• Exercise inputs
(** One call: the interface is freed with the last reference, and the stream list
    is released with the last owner. *)
Lemma life_step_spec o i r s os res :
  life_inv r s (Some i) → balance r s (o :: os) = Some res → Z.of_nat (r + s) < 2 ^ 31 - 1 →
  ∃ i' ev r' s', life_step o (Some i) = Some (i', ev) ∧ life_inv r' s' i' ∧ balance r' s' os = Some res ∧
    (r' + s' <= S (r + s))%nat ∧
    released ev = (if bool_decide (r' = 0%nat) then stream_refs (Some i) else []) ∧
    stream_refs i' = (if bool_decide (r' = 0%nat) then [] else stream_refs (Some i)) ∧
    frees ev = if bool_decide (i' = None) then 1%nat else 0%nat.
Proof.
  intros (Er & Es & Hrs & Hz) Hb Hm. unfold life_step. cbn [mbind option_bind].
  assert (r = 0%nat → stream_refs (Some i) = []) as Hsr by (intros H0; destruct (Hz H0) as (_ & E & _); unfold stream_refs; cbn; by rewrite E).
  destruct (delete_interface_events i) as [Hd1 Hd2].
  destruct o; cbn [balance] in Hb.
  - case_bool_decide; [|done]. exists (Some (iface_ref i)), [], (S r), s. unfold iface_ref. cbn.
    rewrite Er, i32_small by (unfold is_i32; lia). life_done.
  - destruct r as [|r]; [done|]. unfold iface_unref, unref_rest, unref_dec. cbn.
    rewrite Er, i32_small by (unfold is_i32; lia). destruct (Z.eqb_spec (Z.of_nat (S r) - 1) 0); cbn.
    + destruct (Z.gtb_spec (if_senders i) 0).
      * eexists _, _, r, s. split; [done|]. cbn. rewrite (bool_decide_eq_true_2 (r = 0%nat)) by lia.
        match goal with |- context [join ?j] => destruct (join_silent j) as [J1 J2] end.
        autorewrite with life. rewrite J1, J2. life_done.
      * eexists _, _, r, s. split; [done|]. cbn. rewrite (bool_decide_eq_true_2 (r = 0%nat)) by lia.
        match goal with |- context [delete_interface ?j] => destruct (delete_interface_events j) as [-> ->] end.
        life_done.
    + eexists _, _, r, s. split; [done|]. cbn. rewrite (bool_decide_eq_false_2 (r = 0%nat)) by lia.
      life_done.
  - case_bool_decide; [|done]. exists (Some (iface_add_sender i)), [], r, (S s). unfold iface_add_sender. cbn.
    rewrite Es, i32_small by (unfold is_i32; lia). life_done.
  - destruct s as [|s]; [done|]. unfold iface_del_sender, del_sender_rest, del_sender_dec. cbn.
    rewrite Es, i32_small by (unfold is_i32; lia). destruct (Z.eqb_spec (Z.of_nat (S s) - 1) 0); cbn.
    + destruct (Z.gtb_spec (if_references i) 0).
      * eexists _, _, r, s. split; [done|]. cbn. rewrite (bool_decide_eq_false_2 (r = 0%nat)) by lia.
        life_done.
      * eexists _, _, r, s. split; [done|]. cbn. rewrite (bool_decide_eq_true_2 (r = 0%nat)) by lia.
        match goal with |- context [delete_interface ?j] => destruct (delete_interface_events j) as [-> ->] end.
        life_done.
    + eexists _, _, r, s. split; [done|]. cbn. life_done.
Qed.

Lemma balance_empty os r s : balance 0 0 os = Some (r, s) → os = [] ∧ r = 0%nat ∧ s = 0%nat.
Proof. destruct os as [|[] os]; cbn; try done. by intros [= <- <-]. Qed.

Lemma balance_ownerless os : ∀ s r' s', balance 0 s os = Some (r', s') → r' = 0%nat.
Proof.
  induction os as [|[] os IH]; intros s r' s' H; cbn in H; try done; [by simplify_eq|..].
  - case_bool_decide; [|done]. by eapply IH.
  - destruct s; [done|]. by eapply IH.
Qed.

Lemma life_run_spec os : ∀ i r s r' s',
  life_inv r s (Some i) → balance r s os = Some (r', s') → Z.of_nat (r + s + length os) < 2 ^ 31 - 1 →
  ∃ i' ev, life_run (Some i) os = Some (i', ev) ∧ life_inv r' s' i' ∧
    released ev = (if bool_decide (r' = 0%nat) then stream_refs (Some i) else []) ∧
    frees ev = if bool_decide (i' = None) then 1%nat else 0%nat.
Proof.
  induction os as [|o os IH]; intros i r s r' s' Hi Hb Hm; cbn [life_run].
  { cbn in Hb. simplify_eq. exists (Some i), []. split_and!; try done.
    case_bool_decide as Hz; [|done]. destruct Hi as (_ & _ & _ & H). destruct (H Hz) as (_ & E & _). unfold stream_refs. cbn. by rewrite E. }
  destruct (life_step_spec o i r s os (r', s') Hi Hb ltac:(lia)) as (i1 & ev1 & r1 & s1 & -> & H1 & Hb1 & Hle & R1 & S1 & F1).
  cbn [mbind option_bind]. cbn [length] in Hm. destruct i1 as [i1|].
  - destruct (IH i1 r1 s1 r' s' H1 Hb1 ltac:(lia)) as (i2 & ev2 & -> & H2 & R2 & F2). cbn [mbind option_bind].
    exists i2, (ev1 ++ ev2). split_and!; [done | done | |by rewrite frees_app, F1, F2].
    rewrite released_app, R1, R2, S1. destruct r1 as [|r1]; [|by case_bool_decide].
    apply balance_ownerless in Hb1 as ->. by rewrite app_nil_r.
  - destruct H1 as [-> ->]. apply balance_empty in Hb1 as (-> & -> & ->). cbn [life_run mbind option_bind].
    exists None, (ev1 ++ []). rewrite app_nil_r. done.
Qed.



(** The two counters are tested one after the other: when the last owner and the
    last sender leave at the same time, both can see the other's counter at zero
    and free the interface. *)
Lemma concurrent_release i :
  if_references i = 1 → if_senders i = 1 →
  let i' := del_sender_dec (unref_dec i) in
  (∃ ev, unref_rest (if_references (unref_dec i)) i' = (None, ev) ∧ frees ev = 1%nat) ∧
  (∃ ev, del_sender_rest (if_senders i') i' = (None, ev) ∧ frees ev = 1%nat).
Proof.
  intros Er Es. unfold unref_rest, del_sender_rest, del_sender_dec, unref_dec. cbn. rewrite Er, Es. cbn.
  split; (eexists; split; [done|]; apply delete_interface_events).
Qed.

End Ifc.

• Exercise brief
All that belongs in the answer is the lines from the start of the entries above through the line containing "os = Some res ∧", each given exactly.

• Response to this exercise
(** One call: the interface is freed with the last reference, and the stream list
    is released with the last owner. *)
Lemma life_step_spec o i r s os res :
  life_inv r s (Some i) → balance r s (o :: os) = Some res → Z.of_nat (r + s) < 2 ^ 31 - 1 →
  ∃ i' ev r' s', life_step o (Some i) = Some (i', ev) ∧ life_inv r' s' i' ∧ balance r' s' os = Some res ∧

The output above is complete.